Top of Exercise inputs

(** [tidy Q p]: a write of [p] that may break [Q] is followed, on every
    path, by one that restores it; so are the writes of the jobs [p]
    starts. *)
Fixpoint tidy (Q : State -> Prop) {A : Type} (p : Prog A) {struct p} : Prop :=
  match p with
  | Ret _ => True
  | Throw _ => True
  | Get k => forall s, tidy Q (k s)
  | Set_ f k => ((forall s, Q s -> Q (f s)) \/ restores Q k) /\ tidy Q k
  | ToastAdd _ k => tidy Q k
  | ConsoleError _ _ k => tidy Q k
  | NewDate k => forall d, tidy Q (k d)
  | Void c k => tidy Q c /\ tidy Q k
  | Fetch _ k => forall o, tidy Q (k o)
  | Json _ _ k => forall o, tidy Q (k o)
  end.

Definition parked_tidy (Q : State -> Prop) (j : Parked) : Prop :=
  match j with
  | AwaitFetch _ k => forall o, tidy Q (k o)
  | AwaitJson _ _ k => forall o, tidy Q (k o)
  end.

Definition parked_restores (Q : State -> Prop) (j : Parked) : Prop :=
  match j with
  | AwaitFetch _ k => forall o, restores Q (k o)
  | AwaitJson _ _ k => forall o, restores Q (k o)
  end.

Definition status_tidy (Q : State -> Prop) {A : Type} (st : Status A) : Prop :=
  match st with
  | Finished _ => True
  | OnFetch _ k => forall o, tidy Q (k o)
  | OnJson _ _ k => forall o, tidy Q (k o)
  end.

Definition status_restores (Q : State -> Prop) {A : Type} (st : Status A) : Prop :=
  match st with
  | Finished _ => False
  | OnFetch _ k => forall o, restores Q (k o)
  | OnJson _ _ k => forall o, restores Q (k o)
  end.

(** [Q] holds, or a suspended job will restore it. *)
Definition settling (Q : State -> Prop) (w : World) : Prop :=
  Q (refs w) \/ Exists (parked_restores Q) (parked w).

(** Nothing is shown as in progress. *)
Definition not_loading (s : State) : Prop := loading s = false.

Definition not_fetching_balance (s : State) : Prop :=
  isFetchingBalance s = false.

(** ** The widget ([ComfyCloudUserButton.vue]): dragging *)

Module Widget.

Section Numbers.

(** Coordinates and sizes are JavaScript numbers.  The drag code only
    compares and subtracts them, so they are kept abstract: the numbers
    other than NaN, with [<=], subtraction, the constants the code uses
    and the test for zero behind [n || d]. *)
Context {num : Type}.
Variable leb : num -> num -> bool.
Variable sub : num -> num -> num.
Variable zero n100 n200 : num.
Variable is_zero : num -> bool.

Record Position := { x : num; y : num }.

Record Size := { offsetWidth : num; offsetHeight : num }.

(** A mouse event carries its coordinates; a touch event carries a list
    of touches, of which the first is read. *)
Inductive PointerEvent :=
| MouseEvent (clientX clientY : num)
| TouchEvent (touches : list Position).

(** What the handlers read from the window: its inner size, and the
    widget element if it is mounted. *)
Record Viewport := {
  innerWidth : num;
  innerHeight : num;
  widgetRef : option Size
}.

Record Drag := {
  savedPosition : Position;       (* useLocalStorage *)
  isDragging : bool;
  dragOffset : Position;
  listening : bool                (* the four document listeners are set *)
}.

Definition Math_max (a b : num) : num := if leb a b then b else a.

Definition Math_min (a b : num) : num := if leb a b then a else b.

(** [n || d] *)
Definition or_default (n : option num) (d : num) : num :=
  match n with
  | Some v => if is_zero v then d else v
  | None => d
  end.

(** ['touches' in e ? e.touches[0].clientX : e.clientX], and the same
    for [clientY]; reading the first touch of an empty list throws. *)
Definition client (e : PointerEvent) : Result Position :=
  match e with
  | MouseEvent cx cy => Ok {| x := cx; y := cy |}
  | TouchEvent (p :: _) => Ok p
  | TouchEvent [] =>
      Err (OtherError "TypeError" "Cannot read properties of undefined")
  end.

Bottom of Exercise inputs
Top of Exercise inputs

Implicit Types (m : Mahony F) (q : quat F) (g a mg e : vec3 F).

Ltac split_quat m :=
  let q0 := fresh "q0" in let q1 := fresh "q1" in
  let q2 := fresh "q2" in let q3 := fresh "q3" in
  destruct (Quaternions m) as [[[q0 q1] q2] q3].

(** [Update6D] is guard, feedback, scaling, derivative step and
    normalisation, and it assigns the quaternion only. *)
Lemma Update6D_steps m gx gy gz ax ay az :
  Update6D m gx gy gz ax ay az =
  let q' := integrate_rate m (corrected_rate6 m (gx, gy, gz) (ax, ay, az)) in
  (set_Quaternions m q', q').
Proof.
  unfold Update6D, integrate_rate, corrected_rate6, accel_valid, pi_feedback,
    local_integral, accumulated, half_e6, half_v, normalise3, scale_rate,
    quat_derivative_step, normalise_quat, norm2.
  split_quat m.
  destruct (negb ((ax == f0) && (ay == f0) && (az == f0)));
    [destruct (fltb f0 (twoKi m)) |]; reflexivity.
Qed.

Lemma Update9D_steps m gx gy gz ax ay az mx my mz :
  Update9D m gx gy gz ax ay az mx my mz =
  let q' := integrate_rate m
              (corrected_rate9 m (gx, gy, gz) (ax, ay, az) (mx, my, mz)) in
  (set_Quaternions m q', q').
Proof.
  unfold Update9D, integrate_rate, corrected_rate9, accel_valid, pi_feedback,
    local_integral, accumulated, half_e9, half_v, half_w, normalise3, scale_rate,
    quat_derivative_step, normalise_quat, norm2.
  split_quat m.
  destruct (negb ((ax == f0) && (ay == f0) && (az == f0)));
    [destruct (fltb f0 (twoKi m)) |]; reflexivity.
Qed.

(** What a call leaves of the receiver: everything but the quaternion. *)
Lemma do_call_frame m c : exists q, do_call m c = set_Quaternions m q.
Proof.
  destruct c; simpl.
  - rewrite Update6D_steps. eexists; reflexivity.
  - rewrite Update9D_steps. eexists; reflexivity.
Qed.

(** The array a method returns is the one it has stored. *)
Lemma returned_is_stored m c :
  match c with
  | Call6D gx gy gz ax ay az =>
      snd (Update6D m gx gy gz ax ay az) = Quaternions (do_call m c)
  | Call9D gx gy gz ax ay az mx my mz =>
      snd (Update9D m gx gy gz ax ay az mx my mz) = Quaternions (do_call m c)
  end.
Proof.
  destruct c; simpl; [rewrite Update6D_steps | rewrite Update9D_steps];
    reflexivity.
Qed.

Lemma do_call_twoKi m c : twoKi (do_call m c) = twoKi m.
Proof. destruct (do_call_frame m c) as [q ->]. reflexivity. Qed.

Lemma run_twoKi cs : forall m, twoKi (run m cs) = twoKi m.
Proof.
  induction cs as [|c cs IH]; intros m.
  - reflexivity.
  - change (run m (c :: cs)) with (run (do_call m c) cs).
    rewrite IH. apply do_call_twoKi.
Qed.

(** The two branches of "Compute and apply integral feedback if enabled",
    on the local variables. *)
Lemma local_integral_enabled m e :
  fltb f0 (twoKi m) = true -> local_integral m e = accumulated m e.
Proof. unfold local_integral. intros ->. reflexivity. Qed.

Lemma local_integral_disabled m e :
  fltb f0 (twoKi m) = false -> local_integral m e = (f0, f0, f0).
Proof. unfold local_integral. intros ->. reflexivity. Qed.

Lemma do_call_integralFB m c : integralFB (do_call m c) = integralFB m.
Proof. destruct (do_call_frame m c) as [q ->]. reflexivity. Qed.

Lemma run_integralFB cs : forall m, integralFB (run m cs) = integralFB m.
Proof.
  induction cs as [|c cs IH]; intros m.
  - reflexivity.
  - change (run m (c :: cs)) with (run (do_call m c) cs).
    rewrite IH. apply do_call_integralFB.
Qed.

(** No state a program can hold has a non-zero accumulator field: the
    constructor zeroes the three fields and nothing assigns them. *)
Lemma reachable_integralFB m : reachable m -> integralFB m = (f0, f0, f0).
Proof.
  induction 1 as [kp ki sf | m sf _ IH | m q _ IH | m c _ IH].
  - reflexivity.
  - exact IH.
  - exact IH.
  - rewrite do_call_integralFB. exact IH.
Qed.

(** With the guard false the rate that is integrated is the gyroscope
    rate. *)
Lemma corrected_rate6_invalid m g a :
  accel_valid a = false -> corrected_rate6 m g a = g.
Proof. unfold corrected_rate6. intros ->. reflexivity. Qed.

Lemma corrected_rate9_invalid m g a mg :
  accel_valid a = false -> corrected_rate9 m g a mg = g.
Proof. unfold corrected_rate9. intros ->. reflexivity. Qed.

Bottom of Exercise inputs

Using only the data above, copy out the lines that include the word "PointerEvent".

* Task response *
Inductive PointerEvent :=
Definition client (e : PointerEvent) : Result Position :=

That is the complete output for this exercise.